◆ Exercise brief:
Only the lines from the one with "1; 15; 13; 8;" through the last belong in the output; print them exactly as given below.

#### Data for analysis ####

Definition sbox1 : list Z :=
  [ 14; 4; 13; 1; 2; 15; 11; 8; 3; 10; 6; 12; 5; 9; 0; 7;
    0; 15; 7; 4; 14; 2; 13; 1; 10; 6; 12; 11; 9; 5; 3; 8;
    4; 1; 14; 8; 13; 6; 2; 11; 15; 12; 9; 7; 3; 10; 5; 0;
    15; 12; 8; 2; 4; 9; 1; 7; 5; 11; 3; 14; 10; 0; 6; 13 ].
Definition sbox2 : list Z :=
  [ 15; 1; 8; 14; 6; 11; 3; 4; 9; 7; 2; 13; 12; 0; 5; 10;
    3; 13; 4; 7; 15; 2; 8; 14; 12; 0; 1; 10; 6; 9; 11; 5;
    0; 14; 7; 11; 10; 4; 13; 1; 5; 8; 12; 6; 9; 3; 2; 15;
    13; 8; 10; 1; 3; 15; 4; 2; 11; 6; 7; 12; 0; 5; 14; 9 ].
Definition sbox3 : list Z :=
  [ 10; 0; 9; 14; 6; 3; 15; 5; 1; 13; 12; 7; 11; 4; 2; 8;
    13; 7; 0; 9; 3; 4; 6; 10; 2; 8; 5; 14; 12; 11; 15; 1;
    13; 6; 4; 9; 8; 15; 3; 0; 11; 1; 2; 12; 5; 10; 14; 7;
    1; 10; 13; 0; 6; 9; 8; 7; 4; 15; 14; 3; 11; 5; 2; 12 ].
Definition sbox4 : list Z :=
  [ 7; 13; 14; 3; 0; 6; 9; 10; 1; 2; 8; 5; 11; 12; 4; 15;
    13; 8; 11; 5; 6; 15; 0; 3; 4; 7; 2; 12; 1; 10; 14; 9;
    10; 6; 9; 0; 12; 11; 7; 13; 15; 1; 3; 14; 5; 2; 8; 4;
    3; 15; 0; 6; 10; 1; 13; 8; 9; 4; 5; 11; 12; 7; 2; 14 ].
Definition sbox5 : list Z :=
  [ 2; 12; 4; 1; 7; 10; 11; 6; 8; 5; 3; 15; 13; 0; 14; 9;
    14; 11; 2; 12; 4; 7; 13; 1; 5; 0; 15; 10; 3; 9; 8; 6;
    4; 2; 1; 11; 10; 13; 7; 8; 15; 9; 12; 5; 6; 3; 0; 14;
    11; 8; 12; 7; 1; 14; 2; 13; 6; 15; 0; 9; 10; 4; 5; 3 ].
Definition sbox6 : list Z :=
  [ 12; 1; 10; 15; 9; 2; 6; 8; 0; 13; 3; 4; 14; 7; 5; 11;
    10; 15; 4; 2; 7; 12; 9; 5; 6; 1; 13; 14; 0; 11; 3; 8;
    9; 14; 15; 5; 2; 8; 12; 3; 7; 0; 4; 10; 1; 13; 11; 6;
    4; 3; 2; 12; 9; 5; 15; 10; 11; 14; 1; 7; 6; 0; 8; 13 ].
Definition sbox7 : list Z :=
  [ 4; 11; 2; 14; 15; 0; 8; 13; 3; 12; 9; 7; 5; 10; 6; 1;
    13; 0; 11; 7; 4; 9; 1; 10; 14; 3; 5; 12; 2; 15; 8; 6;
    1; 4; 11; 13; 12; 3; 7; 14; 10; 15; 6; 8; 0; 5; 9; 2;
    6; 11; 13; 8; 1; 4; 10; 7; 9; 5; 0; 15; 14; 2; 3; 12 ].
Definition sbox8 : list Z :=
  [ 13; 2; 8; 4; 6; 15; 11; 1; 10; 9; 3; 14; 5; 0; 12; 7;
    1; 15; 13; 8; 10; 3; 7; 4; 12; 5; 6; 11; 0; 14; 9; 2;
    7; 11; 4; 1; 9; 12; 14; 2; 0; 6; 10; 13; 15; 3; 5; 8;
    2; 1; 14; 7; 4; 10; 8; 13; 15; 12; 9; 0; 3; 5; 6; 11 ].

####

◆ Answer below:
    1; 15; 13; 8; 10; 3; 7; 4; 12; 5; 6; 11; 0; 14; 9; 2;
    7; 11; 4; 1; 9; 12; 14; 2; 0; 6; 10; 13; 15; 3; 5; 8;
    2; 1; 14; 7; 4; 10; 8; 13; 15; 12; 9; 0; 3; 5; 6; 11 ].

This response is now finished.